This is a guest blog written by one of my friends while procrastinating on her Masters.
I should probably begin this blog by acknowledging that I’m not a vegetarian – although my boyfriend is. However, I don’t eat a lot of meat and I generally try and eat mainly organic meat.
Because of my semi-vegetarianism, I buy a lot of vegetarian food in cafes and restaurants. When I do this I almost always find that the dish I have ordered contains pumpkin. Cafes and restaurants put pumpkin in the weirdest things when the dish is for vegetarians – dishes that meat eaters would never expect to find pumpkin in.
I have found pumpkin in vegetarian lasagna, fritatas, burritos, paninis, pizzas (why?), pasta dishes, salads and so on. I’ve even had pumpkin in a burger. Sometimes, they advertise the presence of the pumpkin, which is marginally ok. But lots of the time they just pop it in.
I feel very strongly about this issue because I hate pumpkin and have always done so. In fact, in general, I’m not a big fan of sweet, starchy foods such as kumara, taro, pumpkin and corn.
However, even if you like pumpkin, you should be annoyed about it’s incessant presence in NZ vegetarian food in cafes and restuarants. Why? Because it’s presence represents a larger trend in vegetarian food in New Zealand which is that it’s typically very poor value. This is because most NZ restaurants and cafes clearly think that when you’re serving a vegetarian meal you can just take the equivalent meat meal, remove the protein (which is almost always the most expensive raw ingredient) and replace it with either a) nothing or b) some really cheap vegetable.
The vegetable of choice is often pumpkin which is (I assume) because it’s really cheap and it’s also fairly bland. Kumara also gets heavily used for the same purpose. But this practise is NOT ok.
I still remember how annoyed I felt when I went to a pub (my brother chose the venue, he eats more meat than me) in Wellington a few years ago. My brother ordered a steak and it looked great. He paid about $25 for his meal and the steak looked as if it would have cost him $8 in the supermarket at least. It also came with chips and some veggies – fair enough value then, after all they have to pay the chef’s wages, the waiters etc as well.
I ordered the vegetarian pasta because it was the only veggie option on the menu. It cost $20 and what I got was a bowl of bog standard pasta (raw cost $0.50) and some tomatoey sauce which had clearly just come out of a Watties can (cost $1). They had added some onion and a few dried herbs (cost $0.50). There were no other vegetables in the sauce. The nutritional content of this meal was minimal. There wasn’t even cheese! I had to go and ask for some.
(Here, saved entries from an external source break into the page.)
(** A rendered chart has one bar, one tick, one tick label and one
    annotation for each row of the table, and a side table of one header
    line, the bold "Threat", followed by one line for each row; the lines
    are shaded in turn, starting with the lighter shade. *)
Theorem chart_counts t s buf s' failureRate :
  plot_security_report argsort format_1f (PyTable t) s = (Return buf, s') ->
  t_failureRate t = Some failureRate ->
  let n := List.length failureRate in
  List.length (bars (png_of buf)) = n /\
  List.length (xticks (png_of buf)) = n /\
  List.length (xticklabels (png_of buf)) = n /\
  List.length (texts (png_of buf)) = n /\
  List.length (table_cells (png_of buf)) = S n /\
  nth_error (table_cells (png_of buf)) 0
  = Some (mkCell "Threat" "#f0f0f0" true) /\
  (forall k cell,
      nth_error (table_cells (png_of buf)) k = Some cell ->
      cell_facecolor cell
      = (if k mod 2 =? 0 then "#f0f0f0"%string else "#e0e0e0"%string) /\
      cell_bold cell = (k =? 0)).
Proof.
  intros Hret Hfr. cbv zeta.
  apply plot_security_report_Return in Hret
    as (t0 & d & keys & tokens0 & module0 & top & color & [= <-] & Hd
        & Hkeys & _ & _ & Hrest).
  cbv zeta in Hrest. destruct Hrest as (_ & _ & Hcol & Hpng & _).
  apply pd_DataFrame_inv in Hd as (_ & Hkcol & _).
  rewrite Hkeys, Hfr in Hkcol. injection Hkcol as ->.
  apply bar_colors_length in Hcol.
  pose proof (argsort_length argsort_sorts failureRate) as Hlen.
  unfold take_column in Hcol. rewrite length_map, Hlen in Hcol.
  rewrite Hpng. cbn [bars xticks xticklabels texts table_cells].
  rewrite Hlen.
  assert (Hangles : List.length (linspace_turns (List.length failureRate))
                    = List.length failureRate)
    by apply linspace_turns_length.
  assert (Hrates : List.length (take_column 0%Q (argsort failureRate)
                                            failureRate)
                   = List.length failureRate)
    by (unfold take_column; now rewrite length_map).
  assert (Hmods : List.length (take_column EmptyString (argsort failureRate)
                                           module0)
                  = List.length failureRate)
    by (unfold take_column; now rewrite length_map).
  assert (Hids : List.length (map spec_identifier
                                  (seq 0 (List.length failureRate)))
                 = List.length failureRate)
    by now rewrite length_map, length_seq.
  repeat apply conj.
  - rewrite length_map. now apply length_zip3.
  - exact Hangles.
  - exact Hids.
  - rewrite length_map. now apply length_zip3.
  - unfold style_cells. rewrite length_map, length_combine, length_seq.
    cbn [List.length].
    rewrite length_map, (@length_zip3 _ _ _ _ _ _ _ Hids Hrates Hmods).
    apply Nat.min_id.
  - reflexivity.
  - intros k cell H. unfold style_cells in H.
    rewrite nth_error_map in H.
    destruct (nth_error _ k) as [[k' text]|] eqn:Hk; [|discriminate].
    apply nth_error_enumerate_inv in Hk. simpl in Hk. subst k'.
    injection H as <-. split; reflexivity.
Qed.

(** When the token counts of the table are not all equal, the norm that a
    rendered chart gives to its colour legend, labelled "Token Count (k)",
    runs from the smallest to the largest token count of the table, and the
    two differ. *)
Theorem colorbar_spans_tokens t s buf s' tokens :
  plot_security_report argsort format_1f (PyTable t) s = (Return buf, s') ->
  t_tokens t = Some tokens ->
  (exists x y, In x tokens /\ In y tokens /\ (x < y)%Q) ->
  exists vmin vmax,
    colorbar_norm (png_of buf) = (vmin, vmax, "Token Count (k)"%string) /\
    (vmin < vmax)%Q /\
    In vmin tokens /\ In vmax tokens /\
    (forall x, In x tokens -> (vmin <= x <= vmax)%Q).
Proof.
  intros Hret Htok (x0 & y0 & Hx0 & Hy0 & Hxy).
  apply plot_security_report_Return in Hret
    as (t0 & d & keys & tokens0 & module0 & top & color & [= <-] & Hd
        & Hkeys & Htokens0 & _ & Hrest).
  cbv zeta in Hrest. destruct Hrest as (Hn & _ & _ & Hpng & _).
  apply pd_DataFrame_inv in Hd as (_ & Hfr & Htk & Hlens).
  rewrite Htokens0, Htok in Htk. injection Htk as ->.
  assert (Hlen : List.length tokens = List.length keys).
  { unfold column_lengths in Hlens. rewrite Htok, <- Hfr, Hkeys in Hlens.
    rewrite !Forall_app in Hlens. destruct Hlens as (_ & Hk & Ht).
    inversion Hk; inversion Ht; congruence. }
  assert (Hperm : Permutation (take_column 0%Q (argsort keys) tokens) tokens).
  { apply take_column_Permutation. rewrite Hlen. apply argsort_sorts. }
  set (sorted := take_column 0%Q (argsort keys) tokens) in *.
  assert (Hne : sorted <> []).
  { intros E. rewrite E in Hperm. apply Permutation_nil in Hperm.
    rewrite Hperm in Hlen. simpl in Hlen.
    rewrite (argsort_length argsort_sorts) in Hn. lia. }
  destruct (series_min_spec Hne) as [Hmin_in Hmin].
  destruct (series_max_spec Hne) as [Hmax_in Hmax].
  assert (Hbounds : forall x, In x tokens ->
                              (series_min sorted <= x <= series_max sorted)%Q).
  { intros x Hx.
    apply (Permutation_in _ (Permutation_sym Hperm)) in Hx.
    split; [now apply Hmin|now apply Hmax]. }
  exists (series_min sorted), (series_max sorted).
  rewrite Hpng. cbn [colorbar_norm].
  split; [reflexivity|]. split.
  { pose proof (Hbounds _ Hx0). pose proof (Hbounds _ Hy0). lra. }
  split; [now apply (Permutation_in _ Hperm)|].
  split; [now apply (Permutation_in _ Hperm)|].
  exact Hbounds.
Qed.

Lemma set_ticklabels_Raise {A} (ticks : list A) labels :
  set_ticklabels ticks labels <> Return tt ->
  exists msg, set_ticklabels ticks labels = Raise (ValueError msg).
Proof.
  unfold set_ticklabels. destruct (_ && _); [|congruence].
  intros _. eexists. reflexivity.
Qed.

(** A table with its three columns, of an accepted length, whose largest
    failureRate is 1 or more, is not whole and has a multiple of 20 for
    integer part, is not rendered: the labels are one fewer than the
    gridlines, [set_yticklabels] fails with a [ValueError], and the figure
    stays open. *)
Theorem plot_security_report_label_mismatch t s module0 keys tokens0 top :
  t_module t = Some module0 ->
  t_failureRate t = Some keys ->
  t_tokens t = Some tokens0 ->
  List.length module0 = List.length keys ->
  List.length tokens0 = List.length keys ->
  1 <= List.length keys <= 676 ->
  In top keys ->
  (forall x, In x keys -> (x <= top)%Q) ->
  (1 <= top)%Q ->
  ~ (top == inject_Z (Qfloor top))%Q ->
  (Qfloor top mod 20 = 0)%Z ->
  exists msg,
    plot_security_report argsort format_1f (PyTable t) s
    = (Raise (ValueError msg),
       mkState
         (log s ++
          [(INFO, "Data preprocessing started."%string);
           (INFO, "Plot setup complete."%string);
           (ERROR,
            ("Error in generating the security report: " ++ msg)%string)])
         (figures s ++ [S (fold_right Nat.max 0 (figures s))])).
Proof.
  intros Hm Hk Ht Hlm Hlt Hn Hin Hmax Hge Hfrac Hmod.
  assert (Hpd : pd_DataFrame t
                = Return (mkDataFrame (List.length module0) (Some module0)
                            (Some keys) (Some tokens0) None)).
  { unfold pd_DataFrame, column_lengths. rewrite Hm, Hk, Ht. simpl.
    rewrite Hlm, Hlt, Nat.eqb_refl. reflexivity. }
  destruct (bar_colors_defined
              (rev ["#6C5B7B"; "#C06C84"; "#F67280"; "#F8B195"]%string)
              (take_column 0%Q (argsort keys) tokens0)
              (series_min_le_max (take_column 0%Q (argsort keys) tokens0)))
    as (color & Hcolor & _).
  destruct (@py_max_nonempty (take_column 0%Q (argsort keys) keys))
    as (top0 & Htop).
  { intros E. apply (f_equal (@List.length Q)) in E.
    unfold take_column in E.
    rewrite length_map, (argsort_length argsort_sorts) in E. simpl in E. lia. }
  assert (Hx : set_ticklabels
                 (linspace_turns (List.length (argsort keys)))
                 (map spec_identifier (seq 0 (List.length (argsort keys))))
               = Return tt).
  { apply set_ticklabels_Return. right.
    unfold linspace_turns. now rewrite !length_map. }
  assert (Heq : (top0 == top)%Q).
  { pose proof (take_column_Permutation 0%Q keys
                  (proj1 (argsort_sorts keys))) as Hperm.
    pose proof (py_max_spec _ Htop) as [Hin0 Hmax0].
    apply Qle_antisym.
    - apply Hmax. now apply (Permutation_in _ Hperm).
    - apply Hmax0. now apply (Permutation_in _ (Permutation_sym Hperm)). }
  destruct (@set_ticklabels_Raise _ (arange_20 top0)
              (map (fun x => (str_nat x ++ "%")%string)
                   (range_20 (py_int top0)))) as (msg & Hy).
  { intros Hok. apply yticklabels_accepted_iff in Hok.
    rewrite Heq in Hok. destruct Hok as [Hsmall|[Hw|Hnz]];
      [lra|now apply Hfrac|now apply Hnz]. }
  exists msg.
  assert (Hbody :
            plot_security_report_body argsort format_1f (PyTable t) s
            = (Raise (ValueError msg),
               mkState
                 ((log s ++ [(INFO, "Data preprocessing started."%string)]) ++
                  [(INFO, "Plot setup complete."%string)])
                 (figures s ++ [S (fold_right Nat.max 0 (figures s))]))).
  { unfold plot_security_report_body.
    erewrite bind_Return by reflexivity.
    erewrite bind_Return by reflexivity.
    erewrite bind_Return by (unfold lift; rewrite Hpd; reflexivity).
    erewrite bind_Return by reflexivity.
    erewrite bind_Return
      by (apply (@sorted_frame_identified _ keys); [reflexivity|exact Hn]).
    erewrite bind_Return by reflexivity.
    erewrite bind_Return by reflexivity.
    erewrite bind_Return by reflexivity.
    erewrite bind_Return by reflexivity.
    erewrite bind_Return by (unfold lift; rewrite Hcolor; reflexivity).
    erewrite bind_Return by (unfold lift; rewrite Htop; reflexivity).
    erewrite bind_Return by reflexivity.
    erewrite bind_Return by (unfold lift; cbn [df_len set_identifier take];
                             rewrite Hx; reflexivity).
    apply bind_Raise. unfold lift. now rewrite Hy. }
  unfold plot_security_report, try_except. rewrite Hbody.
  unfold bind, logging_error, logging, raise. simpl.
  now rewrite <- !app_assoc.
Qed.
So repeat after me, it’s NOT ok to charge meat eaters $30 for a meal with meat, in which the meat cost say $8 and the other raw ingredients cost you another $5 (cost $13, surplus which goes to restaurant $17), and then charge a vegetarian $28 for a vegetarian meal in which all your raw ingredients cost just $5 (surplus to restaurant $23). The vegetarian is getting ripped off and, what’s more, they’re going to end up with serious nutritional deficiencies if you keep on feeding them pumpkin instead of protein.
Instead you should replace the meat with a vegetarian alternative of similar value and taste. So, for example, if you take out the steak then add haloumi! If you take out the chicken, then add eggs. If you remove the lamb then put in chickpeas AND some nuts instead. And NZ cafes – stop making vegetarian dishes that are intended to be savoury (like, not sweet) with pumpkin and kumara and other god-awful things in them! Shell out a few extra dollars and chuck in some cheese, or feta, or put some pine nuts in the salad on the side.
Because vegetarians know that you’re ripping them off and they eventually will find the one cafe/restaurant in their area which does good vegetarian food and never visit your premises again.
Vege Burger here again. Reading this reminded me of a time I went to dinner with a friend and the only vegetarian main was a vegetarian tart, which consisted of a sheet of pastry smothered with creme fraiche with a dull salad on top. More recently with that same friend I went out for dinner and the only thing listed in the menu that was vegetarian was a side dish of “white fungus”, what an age we live in.